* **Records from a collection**
Content starts
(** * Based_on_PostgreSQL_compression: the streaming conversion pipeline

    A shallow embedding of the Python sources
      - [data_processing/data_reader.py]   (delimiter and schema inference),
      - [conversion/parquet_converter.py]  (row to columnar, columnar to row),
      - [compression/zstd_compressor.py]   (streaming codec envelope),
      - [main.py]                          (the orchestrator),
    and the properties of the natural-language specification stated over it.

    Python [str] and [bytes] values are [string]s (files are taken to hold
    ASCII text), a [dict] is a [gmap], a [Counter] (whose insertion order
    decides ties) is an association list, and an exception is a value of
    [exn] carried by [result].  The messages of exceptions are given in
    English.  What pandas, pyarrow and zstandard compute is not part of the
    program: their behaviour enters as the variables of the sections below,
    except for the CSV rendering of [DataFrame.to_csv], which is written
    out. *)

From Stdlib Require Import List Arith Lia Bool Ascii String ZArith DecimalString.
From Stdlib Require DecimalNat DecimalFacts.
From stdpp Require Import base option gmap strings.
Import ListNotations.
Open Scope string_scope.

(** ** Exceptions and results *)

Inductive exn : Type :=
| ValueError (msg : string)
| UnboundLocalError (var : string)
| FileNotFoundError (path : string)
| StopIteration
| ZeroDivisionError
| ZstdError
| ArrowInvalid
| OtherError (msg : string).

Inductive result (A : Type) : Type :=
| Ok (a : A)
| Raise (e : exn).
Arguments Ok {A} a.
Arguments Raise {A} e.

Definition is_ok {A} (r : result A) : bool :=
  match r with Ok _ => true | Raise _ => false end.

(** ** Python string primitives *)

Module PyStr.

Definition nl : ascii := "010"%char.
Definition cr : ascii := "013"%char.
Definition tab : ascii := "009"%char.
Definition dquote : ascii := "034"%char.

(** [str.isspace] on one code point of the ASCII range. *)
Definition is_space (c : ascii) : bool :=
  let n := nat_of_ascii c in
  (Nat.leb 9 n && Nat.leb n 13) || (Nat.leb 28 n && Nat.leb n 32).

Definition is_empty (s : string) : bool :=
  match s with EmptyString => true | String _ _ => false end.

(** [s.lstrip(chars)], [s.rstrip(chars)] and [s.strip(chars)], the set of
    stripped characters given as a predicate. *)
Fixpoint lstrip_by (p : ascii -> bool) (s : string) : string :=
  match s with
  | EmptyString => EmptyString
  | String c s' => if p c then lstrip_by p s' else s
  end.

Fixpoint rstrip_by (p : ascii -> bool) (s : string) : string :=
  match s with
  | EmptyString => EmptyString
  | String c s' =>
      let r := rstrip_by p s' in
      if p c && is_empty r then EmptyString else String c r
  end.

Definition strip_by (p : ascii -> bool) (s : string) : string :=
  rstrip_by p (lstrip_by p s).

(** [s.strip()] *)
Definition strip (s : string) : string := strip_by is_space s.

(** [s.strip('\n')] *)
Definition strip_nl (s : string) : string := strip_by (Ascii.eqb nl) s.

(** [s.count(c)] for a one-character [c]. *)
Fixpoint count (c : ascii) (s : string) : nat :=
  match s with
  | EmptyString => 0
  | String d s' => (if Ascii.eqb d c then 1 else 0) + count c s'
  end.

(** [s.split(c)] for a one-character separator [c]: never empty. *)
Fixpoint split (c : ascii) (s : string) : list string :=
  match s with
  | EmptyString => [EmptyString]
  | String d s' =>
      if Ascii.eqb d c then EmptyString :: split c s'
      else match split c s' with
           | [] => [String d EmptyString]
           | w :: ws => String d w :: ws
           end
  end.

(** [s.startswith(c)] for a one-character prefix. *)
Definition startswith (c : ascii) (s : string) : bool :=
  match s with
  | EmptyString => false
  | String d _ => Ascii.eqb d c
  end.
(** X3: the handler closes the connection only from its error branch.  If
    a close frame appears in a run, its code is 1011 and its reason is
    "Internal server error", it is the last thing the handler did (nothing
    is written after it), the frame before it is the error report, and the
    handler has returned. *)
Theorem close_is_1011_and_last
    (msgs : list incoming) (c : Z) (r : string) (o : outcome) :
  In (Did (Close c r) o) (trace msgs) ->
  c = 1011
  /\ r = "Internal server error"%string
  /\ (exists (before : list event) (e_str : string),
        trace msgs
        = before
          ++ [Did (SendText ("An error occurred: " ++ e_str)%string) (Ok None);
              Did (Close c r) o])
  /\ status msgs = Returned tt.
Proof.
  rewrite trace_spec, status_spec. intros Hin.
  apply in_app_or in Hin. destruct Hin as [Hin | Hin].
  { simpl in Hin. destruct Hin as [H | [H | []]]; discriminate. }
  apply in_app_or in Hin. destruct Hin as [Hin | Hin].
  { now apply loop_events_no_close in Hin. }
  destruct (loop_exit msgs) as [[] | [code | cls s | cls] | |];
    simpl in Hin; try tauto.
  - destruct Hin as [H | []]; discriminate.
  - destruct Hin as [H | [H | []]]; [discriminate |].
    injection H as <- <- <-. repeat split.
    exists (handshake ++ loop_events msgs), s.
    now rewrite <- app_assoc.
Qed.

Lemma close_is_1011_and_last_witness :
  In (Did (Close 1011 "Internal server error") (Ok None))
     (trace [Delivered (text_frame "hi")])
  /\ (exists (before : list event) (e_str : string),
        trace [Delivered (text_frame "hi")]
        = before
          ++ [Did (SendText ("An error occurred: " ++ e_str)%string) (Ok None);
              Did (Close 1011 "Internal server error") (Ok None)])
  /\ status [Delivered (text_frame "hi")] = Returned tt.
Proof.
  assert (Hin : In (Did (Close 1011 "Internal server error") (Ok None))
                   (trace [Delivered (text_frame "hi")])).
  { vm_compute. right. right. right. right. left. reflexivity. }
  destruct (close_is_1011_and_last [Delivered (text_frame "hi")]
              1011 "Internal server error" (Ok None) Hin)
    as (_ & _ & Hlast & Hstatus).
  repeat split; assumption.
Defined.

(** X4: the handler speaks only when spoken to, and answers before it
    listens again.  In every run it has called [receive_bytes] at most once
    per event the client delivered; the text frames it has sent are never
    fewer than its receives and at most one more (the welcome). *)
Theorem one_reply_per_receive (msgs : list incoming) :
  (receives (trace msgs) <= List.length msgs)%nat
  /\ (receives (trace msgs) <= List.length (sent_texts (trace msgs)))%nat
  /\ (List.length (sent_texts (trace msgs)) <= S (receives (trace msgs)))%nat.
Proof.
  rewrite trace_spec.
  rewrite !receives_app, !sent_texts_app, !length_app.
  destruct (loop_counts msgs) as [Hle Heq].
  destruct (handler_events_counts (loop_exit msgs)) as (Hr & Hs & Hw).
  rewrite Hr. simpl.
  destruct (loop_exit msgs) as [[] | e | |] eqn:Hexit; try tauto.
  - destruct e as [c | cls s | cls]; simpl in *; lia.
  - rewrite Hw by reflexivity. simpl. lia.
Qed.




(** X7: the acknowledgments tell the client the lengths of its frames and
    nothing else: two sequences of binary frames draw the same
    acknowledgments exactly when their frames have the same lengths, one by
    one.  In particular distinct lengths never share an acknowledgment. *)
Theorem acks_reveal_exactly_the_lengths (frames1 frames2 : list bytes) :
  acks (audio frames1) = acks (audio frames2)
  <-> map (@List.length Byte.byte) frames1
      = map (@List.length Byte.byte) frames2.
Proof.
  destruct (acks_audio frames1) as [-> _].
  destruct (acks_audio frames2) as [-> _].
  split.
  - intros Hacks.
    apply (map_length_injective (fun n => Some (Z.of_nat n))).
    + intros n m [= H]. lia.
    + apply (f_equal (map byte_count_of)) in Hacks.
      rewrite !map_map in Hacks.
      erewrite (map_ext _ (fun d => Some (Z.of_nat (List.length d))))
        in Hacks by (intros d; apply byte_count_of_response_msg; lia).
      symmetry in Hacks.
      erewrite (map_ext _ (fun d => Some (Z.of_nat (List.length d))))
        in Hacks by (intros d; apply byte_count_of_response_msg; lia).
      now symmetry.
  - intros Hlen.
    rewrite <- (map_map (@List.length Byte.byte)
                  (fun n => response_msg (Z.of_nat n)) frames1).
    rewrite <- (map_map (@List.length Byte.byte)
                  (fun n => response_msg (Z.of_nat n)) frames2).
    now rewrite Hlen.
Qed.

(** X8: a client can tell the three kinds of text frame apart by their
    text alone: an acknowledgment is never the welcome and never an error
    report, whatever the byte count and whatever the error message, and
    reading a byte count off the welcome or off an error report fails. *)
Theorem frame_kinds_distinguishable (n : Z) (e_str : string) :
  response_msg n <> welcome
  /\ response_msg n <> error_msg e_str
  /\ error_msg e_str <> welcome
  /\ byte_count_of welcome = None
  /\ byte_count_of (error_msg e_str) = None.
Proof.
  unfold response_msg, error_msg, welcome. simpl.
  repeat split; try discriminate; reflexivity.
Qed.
Content ends
* **The task**
How many of the lines in the data above carry the word "repeat"? Say the number and nothing else.

* **Answer to this task**
3